According to scientists, a continuous lack of funding has placed brain tumours in the category of ‘poor cousin’ of cancer research.
The chief executive of the Brain Tumour Research (BTR) charity, Sue Farrington Smith, said the recent sad story about Ashya King and the problems her family faced have placed a spotlight on brain tumours and it is being discussed more now than ever before. It has also brought consciousness to the public.
Five-year old Ashya King is currently receiving proton beam treatment at a Czech clinic. His parents, Brett and Naghemeh, initiated a police hunt when they removed their child from Southampton General Hospital on August 28, after a disagreement with doctors. They were detained for a brief period by the authorities after they took him out of the country for the specialised treatment they wanted him to have as it was not available to them on the NHS.
She said that people should be aware that better and more funding into brain tumours will result in better results.
She added that it is the biggest cancer killer in children and those under the age of 40. This means that not only are parents losing children, but children are also losing their parents. Brain tumours have remained the poor cousin of research.
Only about 1% of the national cancer research spend is allocated to brain tumours, even though it kills more children and adults under the age of 40 than any other form of cancer.
BTR’s latest National Research Funding report noted that 55% of the national spend is allocated to breast, leukaemia, prostate and bowel cancers, and around 71% of brain tumour deaths occur in people aged under 75, compared to 47% for all types of cancer.

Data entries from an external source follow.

(* ===== verification/Ring.v ===== *)
(** * Ring buffers indexed by free-running counters

    pipe.c, console.c and uart.c keep a buffer of [size] bytes and counters
    that only grow, wrapping at the width of their type; byte number [k] lives
    at [buf[k % size]]. As [size] divides the wrap-around, the bytes between
    two counters form a queue. The lemmas hold for every power-of-two size and
    counter width. *)

From stdpp Require Import base list.
From Stdlib Require Import ZArith Lia.
From S2P Require Import Prelude.

(** The [n] bytes from counter [r] on. *)
Definition slot (size k : Z) : nat := Z.to_nat (k mod size).
Fixpoint ring_bytes (size : Z) (buf : list Z) (r : Z) (n : nat) : list Z :=
  match n with
  | O => []
  | S n => default 0 (buf !! slot size r) :: ring_bytes size buf (r + 1) n
  end.

(** How far counter [w] is ahead of [r], both modulo [2^width]. *)
Definition ahead (width r w : Z) : Z := (w - r) mod 2 ^ width.

(** The queue between two counters. *)
Definition ring (size width : Z) (buf : list Z) (r w : Z) : list Z :=
  ring_bytes size buf r (Z.to_nat (ahead width r w)).

(** ** Lemmas *)

Lemma length_ring_bytes size buf r n : length (ring_bytes size buf r n) = n.
Proof. revert r. induction n; intros; simpl; auto. Qed.

Lemma ring_bytes_take size buf r n N :
  (n <= N)%nat -> ring_bytes size buf r n = take n (ring_bytes size buf r N).
Proof.
  revert r N. induction n as [|n IH]; intros r N H; [done|].
  destruct N; [lia|]. simpl. f_equal. apply IH. lia.
Qed.

Lemma length_ring size width buf r w :
  length (ring size width buf r w) = Z.to_nat (ahead width r w).
Proof. apply length_ring_bytes. Qed.

Section ring.
Context (size width : Z).
Hypothesis (size_pos : 0 < size).
Hypothesis (width_pos : 0 <= width).
Hypothesis (size_div : (size | 2 ^ width)).

Lemma modulus_pos : 0 < 2 ^ width.
Proof. lia. Qed.

Lemma slot_mod k : slot size (k mod 2 ^ width) = slot size k.
Proof.
  unfold slot. f_equal.
  by apply Z.mod_mod_divide.
Qed.

Lemma slot_lt k : (slot size k < Z.to_nat size)%nat.
Proof. unfold slot. pose proof (Z.mod_pos_bound k size size_pos). lia. Qed.

Lemma slot_ne k j : 0 < j < size -> slot size (k + j) <> slot size k.
Proof.
  intros Hj E. unfold slot in E.
  pose proof (Z.mod_pos_bound k size size_pos) as Hk.
  pose proof (Z.mod_pos_bound (k + j) size size_pos) as Hkj.
  assert ((k + j) mod size = k mod size) as E' by lia.
  assert (j mod size = 0) as Ej.
  { replace j with (k + j - k) by lia. rewrite Zminus_mod, E', Z.sub_diag.
    by rewrite Zmod_0_l. }
  rewrite Z.mod_small in Ej; lia.
Qed.

Lemma ring_bytes_mod buf r n :
  ring_bytes size buf (r mod 2 ^ width) n = ring_bytes size buf r n.
Proof.
  assert (forall a b, slot size a = slot size b ->
            ring_bytes size buf a n = ring_bytes size buf b n) as Hgen.
  { induction n as [|n IH]; intros a b E; simpl; [done|]. rewrite E. f_equal.
    apply IH. unfold slot in *. pose proof (Z.mod_pos_bound a size size_pos).
    pose proof (Z.mod_pos_bound b size size_pos). f_equal.
    rewrite <- (Zplus_mod_idemp_l a), <- (Zplus_mod_idemp_l b).
    f_equal. f_equal. lia. }
  apply Hgen, slot_mod.
Qed.

Lemma ring_bytes_snoc buf r n :
  ring_bytes size buf r (S n) =
  ring_bytes size buf r n ++ [default 0 (buf !! slot size (r + Z.of_nat n))].
Proof.
  revert r. induction n as [|n IH]; intros r.
  - simpl. by rewrite Z.add_0_r.
  - change (ring_bytes size buf r (S (S n)))
      with (default 0 (buf !! slot size r) :: ring_bytes size buf (r + 1) (S n)).
    rewrite IH. simpl. do 6 f_equal. lia.
Qed.

Lemma ring_bytes_insert_ne buf r n s x :
  (forall i, (i < n)%nat -> slot size (r + Z.of_nat i) <> s) ->
  ring_bytes size (<[s := x]> buf) r n = ring_bytes size buf r n.
Proof.
  revert r. induction n as [|n IH]; intros r H; simpl; [done|]. f_equal.
  - rewrite list_lookup_insert_ne; [done|]. specialize (H 0%nat).
    rewrite Z.add_0_r in H. intros ->. apply H; [lia | done].
  - apply IH. intros i Hi. replace (r + 1 + Z.of_nat i) with (r + Z.of_nat (S i)) by lia.
    apply H. lia.
Qed.

Lemma ahead_range r w : 0 <= ahead width r w < 2 ^ width.
Proof. apply Z.mod_pos_bound, modulus_pos. Qed.

Lemma ahead_self r : ahead width r r = 0.
Proof. unfold ahead. by rewrite Z.sub_diag, Zmod_0_l. Qed.

Lemma ahead_zero r w :
  0 <= r < 2 ^ width -> 0 <= w < 2 ^ width -> ahead width r w = 0 -> r = w.
Proof.
  intros Hr Hw H. unfold ahead in H.
  apply Z.mod_divide in H; [|lia]. destruct H as [q Hq].
  destruct (decide (q = 0)) as [->|]; [lia|]. exfalso. nia.
Qed.

Lemma ahead_succ r w :
  ahead width r w + 1 < 2 ^ width ->
  ahead width r ((w + 1) mod 2 ^ width) = ahead width r w + 1.
Proof.
  intros H. unfold ahead in *. rewrite Zminus_mod_idemp_l.
  replace (w + 1 - r) with (w - r + 1) by lia.
  rewrite <- Zplus_mod_idemp_l. apply Z.mod_small.
  pose proof (Z.mod_pos_bound (w - r) (2 ^ width)). lia.
Qed.

Lemma ahead_pred r w :
  0 < ahead width r w ->
  ahead width ((r + 1) mod 2 ^ width) w = ahead width r w - 1.
Proof.
  intros H. unfold ahead in *. rewrite Zminus_mod_idemp_r.
  replace (w - (r + 1)) with (w - r - 1) by lia.
  rewrite <- Zminus_mod_idemp_l. apply Z.mod_small.
  pose proof (Z.mod_pos_bound (w - r) (2 ^ width)). lia.
Qed.

Lemma ahead_retract r w :
  0 < ahead width r w ->
  ahead width r ((w - 1) mod 2 ^ width) = ahead width r w - 1.
Proof.
  intros H. unfold ahead in *. rewrite Zminus_mod_idemp_l.
  replace (w - 1 - r) with (w - r - 1) by lia.
  rewrite <- Zminus_mod_idemp_l. apply Z.mod_small.
  pose proof (Z.mod_pos_bound (w - r) (2 ^ width)). lia.
Qed.

(** The counter [w] is [r] plus the distance. *)
Lemma slot_ahead r w : slot size (r + ahead width r w) = slot size w.
Proof.
  unfold ahead. rewrite <- slot_mod, Zplus_mod_idemp_r, slot_mod. f_equal. lia.
Qed.

(** Writing at [w] and advancing it appends to the queue. *)
Lemma ring_push buf r w x :
  length buf = Z.to_nat size -> ahead width r w < size -> ahead width r w + 1 < 2 ^ width ->
  ring size width (<[slot size w := x]> buf) r ((w + 1) mod 2 ^ width) =
  ring size width buf r w ++ [x].
Proof.
  intros Hb Hn Hw. unfold ring. rewrite ahead_succ by done.
  pose proof (ahead_range r w) as Ha.
  replace (Z.to_nat (ahead width r w + 1)) with (S (Z.to_nat (ahead width r w))) by lia.
  rewrite ring_bytes_snoc, Z2Nat.id, slot_ahead by lia.
  rewrite list_lookup_insert_eq by (rewrite Hb; apply slot_lt). simpl. f_equal.
  apply ring_bytes_insert_ne. intros i Hi. rewrite <- (slot_ahead r w).
  replace (r + ahead width r w)
    with (r + Z.of_nat i + (ahead width r w - Z.of_nat i)) by lia.
  intros E. symmetry in E. revert E. apply slot_ne. lia.
Qed.

(** Advancing [r] drops the front of the queue. *)
Lemma ring_pop buf r w :
  0 < ahead width r w ->
  ring size width buf r w =
  default 0 (buf !! slot size r) :: ring size width buf ((r + 1) mod 2 ^ width) w.
Proof.
  intros H. unfold ring. rewrite ahead_pred, ring_bytes_mod by done.
  destruct (Z.to_nat (ahead width r w)) as [|n] eqn:E; [lia|].
  simpl. do 2 f_equal. lia.
Qed.

(** Moving [w] back drops the last byte. *)
Lemma ring_retract buf r w :
  0 < ahead width r w ->
  ring size width buf r w =
  ring size width buf r ((w - 1) mod 2 ^ width) ++ [default 0 (buf !! slot size (w - 1))].
Proof.
  intros H. unfold ring. rewrite ahead_retract by done.
  destruct (Z.to_nat (ahead width r w)) as [|n] eqn:E; [lia|].
  rewrite ring_bytes_snoc.
  replace (Z.to_nat (ahead width r w - 1)) with n by lia. do 4 f_equal.
  rewrite <- (slot_mod (w - 1)), <- (slot_ahead r ((w - 1) mod 2 ^ width)).
  rewrite ahead_retract by done. f_equal. lia.
Qed.

Lemma ring_empty buf r w :
  0 <= r < 2 ^ width -> 0 <= w < 2 ^ width -> ring size width buf r w = [] -> r = w.
Proof.
  intros Hr Hw H. apply (f_equal length) in H. rewrite length_ring in H. simpl in H.
  apply ahead_zero; auto. pose proof (ahead_range r w). lia.
Qed.

End ring.
(** The bytes a pipewrite that started at counter [i] took from user memory. *)
Definition taken {U} `{!Env U} (u : U) (addr i : Z) (out : pipe_out) : list Z :=
  let j := match out with PDone r => r | PSleep r => r end in
  omap (fun k => env_copyin1 (addr + k) u) (seqZ i (j - i)).

(** What the reader has of a piperead of pipe [p] that left its memory as [u']:
    the bytes of its buffer up to the count that was returned, and a byte that
    is gone if the next byte of the pipe could not be stored behind them. *)
Definition handed {U} `{!Env U} (p : pipe) (addr n : Z) (out : pipe_out) (u' : U) : list (option Z) :=
  match out with
  | PSleep _ => []
  | PDone r =>
      map (fun k => env_copyin1 (addr + k) u') (seqZ 0 r) ++
      match queue p !! Z.to_nat r with
      | Some b =>
          if r <? n then
            match env_copyout1 (addr + r) b u' with None => [None] | Some _ => [] end
          else []
      | None => []
      end
  end.

(** The histories of a pipe: reads, writes (or parts of writes between two
    sleeps) and closes in any order, by processes with any user memory, with
    the bytes sent and what the readers got so far, where [None] is a byte
    that did not fit in the memory of its reader. *)
Inductive pipe_run {U} `{!Env U} : pipe -> list Z -> list (option Z) -> Prop :=
  | run_init junk :
      length junk = Z.to_nat PIPESIZE -> pipe_run (pipe_init junk) [] []
  | run_write p sent recv pi addr n i (u : U) out p' u' :
      pipe_run p sent recv -> 0 <= i ->
      pipewrite pi addr n i (p, u) = Ok out (p', u') ->
      pipe_run p' (sent ++ taken u addr i out) recv
  | run_read p sent recv pi addr n (u : U) out p' u' :
      pipe_run p sent recv ->
      piperead pi addr n (p, u) = Ok out (p', u') ->
      pipe_run p' sent (recv ++ handed p addr n out u')
  | run_close p sent recv pi writable (u : U) p' u' :
      pipe_run p sent recv ->
      pipeclose pi writable (p, u) = Ok tt (p', u') ->
      pipe_run p' sent recv.

(** ** Lemmas *)

Lemma pipesize_pos : 0 < PIPESIZE.
Proof. done. Qed.
Lemma pipesize_div : (PIPESIZE | 2 ^ 32).
Proof. by exists (2 ^ 23). Qed.
#[local] Hint Resolve pipesize_pos pipesize_div : core.

Lemma pipe_full p :
  pipe_inv p -> (nwrite p =? u32 (nread p + PIPESIZE)) = true <->
  ahead 32 (nread p) (nwrite p) = PIPESIZE.
Proof.
  intros (_ & Hr & Hw & Ha). rewrite Z.eqb_eq. unfold u32, ahead, PIPESIZE in *. mlia.
Qed.

Lemma length_queue p : length (queue p) = Z.to_nat (ahead 32 (nread p) (nwrite p)).
Proof. apply length_ring. Qed.

Lemma push_byte_spec ch p :
  pipe_inv p -> (nwrite p =? u32 (nread p + PIPESIZE)) = false ->
  pipe_inv (push_byte ch p) /\ queue (push_byte ch p) = queue p ++ [ch].
Proof.
  intros Hp Hf. apply not_true_iff_false in Hf. rewrite pipe_full in Hf by done.
  destruct Hp as (Hl & Hr & Hw & Ha).
  assert (ahead 32 (nread p) (u32 (nwrite p + 1)) = ahead 32 (nread p) (nwrite p) + 1) as E.
  { apply ahead_succ; unfold PIPESIZE in *; lia. }
  split.
  - unfold pipe_inv. simpl. rewrite length_insert, E. pose proof (u32_range (nwrite p + 1)).
    unfold PIPESIZE in *. repeat split; lia.
  - unfold queue, push_byte. simpl. apply ring_push; auto; unfold PIPESIZE in *; lia.
Qed.

Lemma pop_byte_spec p :
  pipe_inv p -> (nread p =? nwrite p) = false ->
  pipe_inv (pop_byte p) /\ queue p = front_byte p :: queue (pop_byte p) /\
  ahead 32 (nread p) (nread (pop_byte p)) = 1.
Proof.
  intros (Hl & Hr & Hw & Ha) Hne. apply Z.eqb_neq in Hne.
  pose proof (ahead_range 32 ltac:(lia) (nread p) (nwrite p)) as Hrange.
  assert (ahead 32 (nread p) (nwrite p) <> 0) as H0.
  { intros E. apply Hne. eapply ahead_zero; eauto; lia. }
  assert (ahead 32 (u32 (nread p + 1)) (nwrite p) = ahead 32 (nread p) (nwrite p) - 1) as E.
  { apply ahead_pred; lia. }
  split_and!.
  - unfold pipe_inv. simpl. rewrite E. pose proof (u32_range (nread p + 1)).
    repeat split; try done; lia.
  - unfold queue, front_byte, pop_byte. simpl. apply ring_pop; auto; lia.
  - unfold pop_byte, ahead, u32. simpl. mlia.
Qed.

Lemma empty_queue p : pipe_inv p -> (nread p =? nwrite p) = true -> queue p = [].
Proof.
  intros _ E. apply Z.eqb_eq in E. unfold queue, ring. by rewrite E, ahead_self.
Qed.

Section lemmas.
Context {U : Type} `{!Env U}.

Lemma user_bytes_cons (u : U) a b bs :
  env_copyin1 a u = Some b -> user_bytes u (a + 1) bs -> user_bytes u a (b :: bs).
Proof.
  intros Hb Hbs [|k] c; simpl.
  - intros [= <-]. by rewrite Z.add_0_r.
  - intros Hk. replace (a + Z.of_nat (S k)) with (a + 1 + Z.of_nat k) by lia. auto.
Qed.

Lemma user_bytes_nil (u : U) a : user_bytes u a [].
Proof. done. Qed.

(** What one run of pipewrite's loop does. *)
Definition pipewrite_post (pi addr n i : Z) (p : pipe) (u : U)
    (out : pipe_out) (p' : pipe) (u' : U) (bs : list Z) : Prop :=
  pipe_inv p' /\ queue p' = queue p ++ bs /\ user_bytes u (addr + i) bs /\
  readopen p' = readopen p /\ writeopen p' = writeopen p /\
  match out with
  | PDone r =>
      (r = -1 /\ bs = [] /\ u' = u /\ i < n /\ (readopen p = 0 \/ env_killed u = true)) \/
      (r = i + Z.of_nat (length bs) /\ u' = env_wakeup (chan_nread pi) u /\
       (n <= r \/ env_copyin1 (addr + r) u = None))
  | PSleep j =>
      j = i + Z.of_nat (length bs) /\ j < n /\ length (queue p') = Z.to_nat PIPESIZE /\
      u' = env_wakeup (chan_nread pi) u
  end.

Lemma pipewrite_loop_spec fuel pi addr n i p u :
  pipe_inv p -> (Z.to_nat (n - i) < fuel)%nat ->
  exists out p' u' bs,
    pipewrite_loop fuel pi addr n i (p, u) = Ok out (p', u') /\
    pipewrite_post pi addr n i p u out p' u' bs.
Proof.
  revert p i. induction fuel as [|fuel IH]; intros p i Hp Hf; [lia|].
  cbn [pipewrite_loop]. unfold pipewrite_post.
  destruct (Z.ltb_spec i n) as [Hi|Hi].
  2:{ exists (PDone i), p, (env_wakeup (chan_nread pi) u), [].
      rewrite app_nil_r, Z.add_0_r. split; [done|]. split_and!; auto using user_bytes_nil; right; auto. }
  unfold bind at 1, get at 1. cbv iota beta.
  destruct ((readopen p =? 0) || env_killed u) eqn:Ek.
  { exists (PDone (-1)), p, u, []. rewrite app_nil_r. split; [done|].
    split_and!; auto using user_bytes_nil. left. split_and!; auto.
    apply orb_true_iff in Ek as [E|E]; [left; by apply Z.eqb_eq | by right]. }
  destruct (nwrite p =? u32 (nread p + PIPESIZE)) eqn:Efull.
  { exists (PSleep i), p, (env_wakeup (chan_nread pi) u), [].
    rewrite app_nil_r, Z.add_0_r. split; [done|]. apply pipe_full in Efull; [|done].
    split_and!; auto using user_bytes_nil. by rewrite length_queue, Efull. }
  destruct (env_copyin1 (addr + i) u) as [ch|] eqn:Ein.
  2:{ exists (PDone i), p, (env_wakeup (chan_nread pi) u), [].
      rewrite app_nil_r, Z.add_0_r. split; [done|]. split_and!; auto using user_bytes_nil; right; auto. }
  destruct (push_byte_spec ch p) as [Hp1 Hq1]; [done..|].
  destruct (IH (push_byte ch p) (i + 1)) as (out & p' & u' & bs & Hrun & Hpost); [done|lia|].
  exists out, p', u', (ch :: bs). split; [exact Hrun|].
  destruct Hpost as (Hp' & Hq & Hub & Hro & Hwo & Hout).
  rewrite Hq, Hq1, <- app_assoc. split_and!; auto.
  - apply user_bytes_cons; [done|]. by replace (addr + i + 1) with (addr + (i + 1)) by lia.
  - simpl length. rewrite Nat2Z.inj_succ. destruct out as [r|j].
    + destruct Hout as [(-> & _ & _ & _ & Hk) | (-> & -> & Hr)].
      * exfalso. simpl in Hk. apply orb_false_iff in Ek as [Ek1 Ek2].
        apply Z.eqb_neq in Ek1. destruct Hk; congruence.
      * right. split_and!; [lia | done |].
        by replace (i + Z.succ (Z.of_nat (length bs)))
             with (i + 1 + Z.of_nat (length bs)) by lia.
    + destruct Hout as (-> & ? & ? & ?). rewrite Hq, Hq1 in *.
      rewrite <- app_assoc in *. split_and!; auto; lia.
Qed.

The latest report for funding states that the improvements in survival for breast, bowel, prostate cancers and leukaemia are linked to the higher research funds available for these cancers. Breast cancer received an average of £32m per annum over the past 12 years, bowel cancer £20m per annum, prostate cancer £14m per annum and leukaemia £27m per annum, compared to a mere £3.5m per annum for brain cancer.
The report states that at this current rate of spend, it would take a century to find a cure.
Potential focus areas include the cause of the tumours which start in the brain, how the brain is protected from toxins and the requirement for researchers to have wider expertise areas, including both neuroscience and oncology due to the brain cell variation.
The report adds that there are more than 120 types of brain tumour, which makes research more difficult as other cancers may have cells that respond uniformly to treatments.